** Entries provided follows **

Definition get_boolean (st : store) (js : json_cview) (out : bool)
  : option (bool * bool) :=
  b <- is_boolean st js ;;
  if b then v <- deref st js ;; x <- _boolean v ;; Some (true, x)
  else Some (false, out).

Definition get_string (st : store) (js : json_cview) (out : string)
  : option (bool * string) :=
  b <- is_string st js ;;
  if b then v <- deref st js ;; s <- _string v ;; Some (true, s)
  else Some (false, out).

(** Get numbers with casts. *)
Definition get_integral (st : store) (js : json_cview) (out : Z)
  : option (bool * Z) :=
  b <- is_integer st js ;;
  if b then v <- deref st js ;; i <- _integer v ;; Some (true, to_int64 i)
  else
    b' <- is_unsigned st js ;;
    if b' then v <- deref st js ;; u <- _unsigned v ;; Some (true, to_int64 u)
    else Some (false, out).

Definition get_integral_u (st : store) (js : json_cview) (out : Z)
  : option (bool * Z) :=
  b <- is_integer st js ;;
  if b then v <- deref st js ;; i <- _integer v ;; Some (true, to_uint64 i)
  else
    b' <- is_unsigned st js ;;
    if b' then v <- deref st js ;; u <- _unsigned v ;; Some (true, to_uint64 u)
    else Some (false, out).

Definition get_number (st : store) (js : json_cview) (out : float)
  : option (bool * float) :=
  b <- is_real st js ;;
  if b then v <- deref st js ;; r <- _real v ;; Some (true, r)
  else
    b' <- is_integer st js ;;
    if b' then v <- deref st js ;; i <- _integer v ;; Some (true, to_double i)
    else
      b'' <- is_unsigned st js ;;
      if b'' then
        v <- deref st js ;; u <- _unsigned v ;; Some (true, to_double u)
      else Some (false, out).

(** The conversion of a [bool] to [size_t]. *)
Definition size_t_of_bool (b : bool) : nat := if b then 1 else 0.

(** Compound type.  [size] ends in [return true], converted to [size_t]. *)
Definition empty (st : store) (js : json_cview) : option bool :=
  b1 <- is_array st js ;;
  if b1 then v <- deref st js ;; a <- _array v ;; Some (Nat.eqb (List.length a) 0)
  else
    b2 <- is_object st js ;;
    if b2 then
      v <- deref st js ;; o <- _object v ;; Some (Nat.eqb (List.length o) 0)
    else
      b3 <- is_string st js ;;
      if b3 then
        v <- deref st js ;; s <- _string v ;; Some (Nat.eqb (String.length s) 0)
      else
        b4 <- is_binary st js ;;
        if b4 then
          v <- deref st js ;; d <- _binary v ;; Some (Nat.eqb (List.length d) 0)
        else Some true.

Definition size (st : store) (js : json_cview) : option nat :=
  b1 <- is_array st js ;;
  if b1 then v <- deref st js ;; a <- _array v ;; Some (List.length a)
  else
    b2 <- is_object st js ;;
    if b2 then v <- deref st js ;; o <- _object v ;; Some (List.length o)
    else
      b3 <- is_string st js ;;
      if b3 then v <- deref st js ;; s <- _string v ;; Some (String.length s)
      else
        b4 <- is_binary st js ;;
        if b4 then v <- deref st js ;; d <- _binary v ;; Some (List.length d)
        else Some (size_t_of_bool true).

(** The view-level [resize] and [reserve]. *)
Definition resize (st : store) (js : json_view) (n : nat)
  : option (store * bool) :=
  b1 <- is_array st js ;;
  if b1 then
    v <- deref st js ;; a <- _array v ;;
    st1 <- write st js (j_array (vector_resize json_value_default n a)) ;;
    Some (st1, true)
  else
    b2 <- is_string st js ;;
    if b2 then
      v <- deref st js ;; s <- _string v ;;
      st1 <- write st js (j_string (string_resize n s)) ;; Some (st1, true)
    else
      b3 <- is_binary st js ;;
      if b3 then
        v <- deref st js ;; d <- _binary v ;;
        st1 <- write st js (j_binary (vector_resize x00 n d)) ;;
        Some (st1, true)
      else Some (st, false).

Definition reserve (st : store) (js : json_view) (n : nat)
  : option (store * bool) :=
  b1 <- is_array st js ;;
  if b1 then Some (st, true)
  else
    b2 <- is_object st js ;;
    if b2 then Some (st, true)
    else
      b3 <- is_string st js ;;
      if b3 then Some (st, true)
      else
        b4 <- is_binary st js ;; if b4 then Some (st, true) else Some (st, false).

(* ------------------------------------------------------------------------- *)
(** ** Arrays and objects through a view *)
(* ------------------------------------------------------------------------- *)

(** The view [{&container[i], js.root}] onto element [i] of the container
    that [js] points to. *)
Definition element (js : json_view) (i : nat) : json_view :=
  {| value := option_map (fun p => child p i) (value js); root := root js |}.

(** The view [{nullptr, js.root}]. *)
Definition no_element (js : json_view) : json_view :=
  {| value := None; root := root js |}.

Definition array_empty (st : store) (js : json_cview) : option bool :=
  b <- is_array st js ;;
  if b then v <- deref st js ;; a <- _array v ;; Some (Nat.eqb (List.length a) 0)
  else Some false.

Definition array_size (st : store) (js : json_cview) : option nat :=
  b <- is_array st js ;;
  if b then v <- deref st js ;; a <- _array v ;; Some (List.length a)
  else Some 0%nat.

** End of Entries provided **

• **What you should do**
A full, exact copy of the entries is the required answer.

• **Output for this task**
Definition get_boolean (st : store) (js : json_cview) (out : bool)
  : option (bool * bool) :=
  b <- is_boolean st js ;;
  if b then v <- deref st js ;; x <- _boolean v ;; Some (true, x)
  else Some (false, out).

Definition get_string (st : store) (js : json_cview) (out : string)
  : option (bool * string) :=
  b <- is_string st js ;;
  if b then v <- deref st js ;; s <- _string v ;; Some (true, s)
  else Some (false, out).

(** Get numbers with casts. *)
Definition get_integral (st : store) (js : json_cview) (out : Z)
  : option (bool * Z) :=
  b <- is_integer st js ;;
  if b then v <- deref st js ;; i <- _integer v ;; Some (true, to_int64 i)
  else
    b' <- is_unsigned st js ;;
    if b' then v <- deref st js ;; u <- _unsigned v ;; Some (true, to_int64 u)
    else Some (false, out).

Definition get_integral_u (st : store) (js : json_cview) (out : Z)
  : option (bool * Z) :=
  b <- is_integer st js ;;
  if b then v <- deref st js ;; i <- _integer v ;; Some (true, to_uint64 i)
  else
    b' <- is_unsigned st js ;;
    if b' then v <- deref st js ;; u <- _unsigned v ;; Some (true, to_uint64 u)
    else Some (false, out).

Definition get_number (st : store) (js : json_cview) (out : float)
  : option (bool * float) :=
  b <- is_real st js ;;
  if b then v <- deref st js ;; r <- _real v ;; Some (true, r)
  else
    b' <- is_integer st js ;;
    if b' then v <- deref st js ;; i <- _integer v ;; Some (true, to_double i)
    else
      b'' <- is_unsigned st js ;;
      if b'' then
        v <- deref st js ;; u <- _unsigned v ;; Some (true, to_double u)
      else Some (false, out).

(** The conversion of a [bool] to [size_t]. *)
Definition size_t_of_bool (b : bool) : nat := if b then 1 else 0.

(** Compound type.  [size] ends in [return true], converted to [size_t]. *)
Definition empty (st : store) (js : json_cview) : option bool :=
  b1 <- is_array st js ;;
  if b1 then v <- deref st js ;; a <- _array v ;; Some (Nat.eqb (List.length a) 0)
  else
    b2 <- is_object st js ;;
    if b2 then
      v <- deref st js ;; o <- _object v ;; Some (Nat.eqb (List.length o) 0)
    else
      b3 <- is_string st js ;;
      if b3 then
        v <- deref st js ;; s <- _string v ;; Some (Nat.eqb (String.length s) 0)
      else
        b4 <- is_binary st js ;;
        if b4 then
          v <- deref st js ;; d <- _binary v ;; Some (Nat.eqb (List.length d) 0)
        else Some true.

Definition size (st : store) (js : json_cview) : option nat :=
  b1 <- is_array st js ;;
  if b1 then v <- deref st js ;; a <- _array v ;; Some (List.length a)
  else
    b2 <- is_object st js ;;
    if b2 then v <- deref st js ;; o <- _object v ;; Some (List.length o)
    else
      b3 <- is_string st js ;;
      if b3 then v <- deref st js ;; s <- _string v ;; Some (String.length s)
      else
        b4 <- is_binary st js ;;
        if b4 then v <- deref st js ;; d <- _binary v ;; Some (List.length d)
        else Some (size_t_of_bool true).

(** The view-level [resize] and [reserve]. *)
Definition resize (st : store) (js : json_view) (n : nat)
  : option (store * bool) :=
  b1 <- is_array st js ;;
  if b1 then
    v <- deref st js ;; a <- _array v ;;
    st1 <- write st js (j_array (vector_resize json_value_default n a)) ;;
    Some (st1, true)
  else
    b2 <- is_string st js ;;
    if b2 then
      v <- deref st js ;; s <- _string v ;;
      st1 <- write st js (j_string (string_resize n s)) ;; Some (st1, true)
    else
      b3 <- is_binary st js ;;
      if b3 then
        v <- deref st js ;; d <- _binary v ;;
        st1 <- write st js (j_binary (vector_resize x00 n d)) ;;
        Some (st1, true)
      else Some (st, false).

Definition reserve (st : store) (js : json_view) (n : nat)
  : option (store * bool) :=
  b1 <- is_array st js ;;
  if b1 then Some (st, true)
  else
    b2 <- is_object st js ;;
    if b2 then Some (st, true)
    else
      b3 <- is_string st js ;;
      if b3 then Some (st, true)
      else
        b4 <- is_binary st js ;; if b4 then Some (st, true) else Some (st, false).

(* ------------------------------------------------------------------------- *)
(** ** Arrays and objects through a view *)
(* ------------------------------------------------------------------------- *)

(** The view [{&container[i], js.root}] onto element [i] of the container
    that [js] points to. *)
Definition element (js : json_view) (i : nat) : json_view :=
  {| value := option_map (fun p => child p i) (value js); root := root js |}.

(** The view [{nullptr, js.root}]. *)
Definition no_element (js : json_view) : json_view :=
  {| value := None; root := root js |}.

Definition array_empty (st : store) (js : json_cview) : option bool :=
  b <- is_array st js ;;
  if b then v <- deref st js ;; a <- _array v ;; Some (Nat.eqb (List.length a) 0)
  else Some false.

Definition array_size (st : store) (js : json_cview) : option nat :=
  b <- is_array st js ;;
  if b then v <- deref st js ;; a <- _array v ;; Some (List.length a)
  else Some 0%nat.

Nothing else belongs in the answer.